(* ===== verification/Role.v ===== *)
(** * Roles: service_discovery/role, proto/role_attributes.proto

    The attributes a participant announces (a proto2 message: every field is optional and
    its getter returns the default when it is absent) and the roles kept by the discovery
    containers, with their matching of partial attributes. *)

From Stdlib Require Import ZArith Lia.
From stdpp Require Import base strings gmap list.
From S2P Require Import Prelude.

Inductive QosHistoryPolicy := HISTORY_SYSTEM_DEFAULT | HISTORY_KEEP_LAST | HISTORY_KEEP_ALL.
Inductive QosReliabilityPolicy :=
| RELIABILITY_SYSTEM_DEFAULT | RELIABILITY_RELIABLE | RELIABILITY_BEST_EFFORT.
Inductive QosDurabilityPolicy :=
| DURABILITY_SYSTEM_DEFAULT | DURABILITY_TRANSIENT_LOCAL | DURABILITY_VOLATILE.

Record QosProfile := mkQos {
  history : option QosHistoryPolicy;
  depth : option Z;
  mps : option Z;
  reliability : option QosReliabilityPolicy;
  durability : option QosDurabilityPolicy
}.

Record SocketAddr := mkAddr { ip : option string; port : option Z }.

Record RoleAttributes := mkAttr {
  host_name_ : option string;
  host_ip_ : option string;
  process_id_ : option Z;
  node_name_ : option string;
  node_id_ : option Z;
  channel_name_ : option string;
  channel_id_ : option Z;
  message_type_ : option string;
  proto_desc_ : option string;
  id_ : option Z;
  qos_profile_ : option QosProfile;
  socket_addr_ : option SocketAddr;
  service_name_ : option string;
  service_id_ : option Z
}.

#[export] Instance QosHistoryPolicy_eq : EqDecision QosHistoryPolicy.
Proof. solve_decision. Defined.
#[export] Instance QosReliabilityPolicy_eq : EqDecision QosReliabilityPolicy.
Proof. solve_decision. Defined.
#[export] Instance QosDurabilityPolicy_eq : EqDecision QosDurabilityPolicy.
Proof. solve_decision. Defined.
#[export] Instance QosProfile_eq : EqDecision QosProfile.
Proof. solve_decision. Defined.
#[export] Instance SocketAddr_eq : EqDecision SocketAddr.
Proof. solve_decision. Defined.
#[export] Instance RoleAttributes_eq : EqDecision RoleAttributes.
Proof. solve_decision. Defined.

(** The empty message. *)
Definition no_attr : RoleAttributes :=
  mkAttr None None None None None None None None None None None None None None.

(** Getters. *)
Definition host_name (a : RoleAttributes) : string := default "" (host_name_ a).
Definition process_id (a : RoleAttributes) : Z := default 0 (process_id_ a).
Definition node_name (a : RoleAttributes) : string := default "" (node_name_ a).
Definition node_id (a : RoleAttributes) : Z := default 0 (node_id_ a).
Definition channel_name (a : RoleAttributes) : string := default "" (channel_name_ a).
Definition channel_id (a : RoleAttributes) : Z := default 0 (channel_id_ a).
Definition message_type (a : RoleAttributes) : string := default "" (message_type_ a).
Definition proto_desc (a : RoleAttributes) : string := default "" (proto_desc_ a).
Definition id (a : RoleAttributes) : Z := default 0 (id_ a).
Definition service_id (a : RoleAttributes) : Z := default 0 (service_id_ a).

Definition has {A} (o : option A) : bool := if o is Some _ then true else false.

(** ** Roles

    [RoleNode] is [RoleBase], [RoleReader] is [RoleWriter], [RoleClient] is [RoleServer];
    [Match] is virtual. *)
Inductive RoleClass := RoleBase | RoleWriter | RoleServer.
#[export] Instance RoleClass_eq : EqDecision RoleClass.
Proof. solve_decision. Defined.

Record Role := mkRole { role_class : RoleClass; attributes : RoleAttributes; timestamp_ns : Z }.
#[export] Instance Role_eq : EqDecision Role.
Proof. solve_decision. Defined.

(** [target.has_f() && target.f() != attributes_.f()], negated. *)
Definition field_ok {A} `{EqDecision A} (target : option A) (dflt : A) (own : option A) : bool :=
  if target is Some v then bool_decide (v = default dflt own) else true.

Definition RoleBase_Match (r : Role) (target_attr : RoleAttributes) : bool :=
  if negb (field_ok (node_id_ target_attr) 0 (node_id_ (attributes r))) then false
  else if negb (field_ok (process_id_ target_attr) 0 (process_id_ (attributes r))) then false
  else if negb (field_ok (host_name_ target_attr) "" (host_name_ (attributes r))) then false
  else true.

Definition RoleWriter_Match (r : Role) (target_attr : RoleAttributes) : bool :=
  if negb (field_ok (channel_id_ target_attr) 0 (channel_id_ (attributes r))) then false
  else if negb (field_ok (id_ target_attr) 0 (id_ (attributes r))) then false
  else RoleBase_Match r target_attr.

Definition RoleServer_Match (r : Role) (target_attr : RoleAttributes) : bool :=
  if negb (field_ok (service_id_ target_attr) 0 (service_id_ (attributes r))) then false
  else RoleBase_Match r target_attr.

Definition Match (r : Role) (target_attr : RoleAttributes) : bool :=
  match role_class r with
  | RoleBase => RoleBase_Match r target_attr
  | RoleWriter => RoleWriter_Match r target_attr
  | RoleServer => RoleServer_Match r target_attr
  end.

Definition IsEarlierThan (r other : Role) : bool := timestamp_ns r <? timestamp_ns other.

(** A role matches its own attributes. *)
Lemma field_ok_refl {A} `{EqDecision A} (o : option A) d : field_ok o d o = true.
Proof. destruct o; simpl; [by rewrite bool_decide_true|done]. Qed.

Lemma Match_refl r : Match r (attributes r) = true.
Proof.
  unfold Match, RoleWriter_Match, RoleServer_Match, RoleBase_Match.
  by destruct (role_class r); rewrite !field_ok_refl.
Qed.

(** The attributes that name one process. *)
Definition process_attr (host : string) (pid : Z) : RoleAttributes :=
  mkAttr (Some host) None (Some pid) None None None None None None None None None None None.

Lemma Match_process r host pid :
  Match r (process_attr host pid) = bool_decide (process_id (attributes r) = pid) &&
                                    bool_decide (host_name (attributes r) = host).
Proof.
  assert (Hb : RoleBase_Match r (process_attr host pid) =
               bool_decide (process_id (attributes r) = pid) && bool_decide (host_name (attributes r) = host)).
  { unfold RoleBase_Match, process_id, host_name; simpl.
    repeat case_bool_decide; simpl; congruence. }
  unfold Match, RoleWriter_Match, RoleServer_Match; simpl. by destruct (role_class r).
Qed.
————
◆ **WHAT IS NEEDED**
Each line from the beginning of the listing up to the line where "#[export] Instance QosHistoryPolicy_eq" appears needs to be given again exactly; please add nothing else.

◆ **WRITTEN RESPONSE**
(* ===== verification/Role.v ===== *)
(** * Roles: service_discovery/role, proto/role_attributes.proto

    The attributes a participant announces (a proto2 message: every field is optional and
    its getter returns the default when it is absent) and the roles kept by the discovery
    containers, with their matching of partial attributes. *)

From Stdlib Require Import ZArith Lia.
From stdpp Require Import base strings gmap list.
From S2P Require Import Prelude.

Inductive QosHistoryPolicy := HISTORY_SYSTEM_DEFAULT | HISTORY_KEEP_LAST | HISTORY_KEEP_ALL.
Inductive QosReliabilityPolicy :=
| RELIABILITY_SYSTEM_DEFAULT | RELIABILITY_RELIABLE | RELIABILITY_BEST_EFFORT.
Inductive QosDurabilityPolicy :=
| DURABILITY_SYSTEM_DEFAULT | DURABILITY_TRANSIENT_LOCAL | DURABILITY_VOLATILE.

Record QosProfile := mkQos {
  history : option QosHistoryPolicy;
  depth : option Z;
  mps : option Z;
  reliability : option QosReliabilityPolicy;
  durability : option QosDurabilityPolicy
}.

Record SocketAddr := mkAddr { ip : option string; port : option Z }.

Record RoleAttributes := mkAttr {
  host_name_ : option string;
  host_ip_ : option string;
  process_id_ : option Z;
  node_name_ : option string;
  node_id_ : option Z;
  channel_name_ : option string;
  channel_id_ : option Z;
  message_type_ : option string;
  proto_desc_ : option string;
  id_ : option Z;
  qos_profile_ : option QosProfile;
  socket_addr_ : option SocketAddr;
  service_name_ : option string;
  service_id_ : option Z
}.

#[export] Instance QosHistoryPolicy_eq : EqDecision QosHistoryPolicy.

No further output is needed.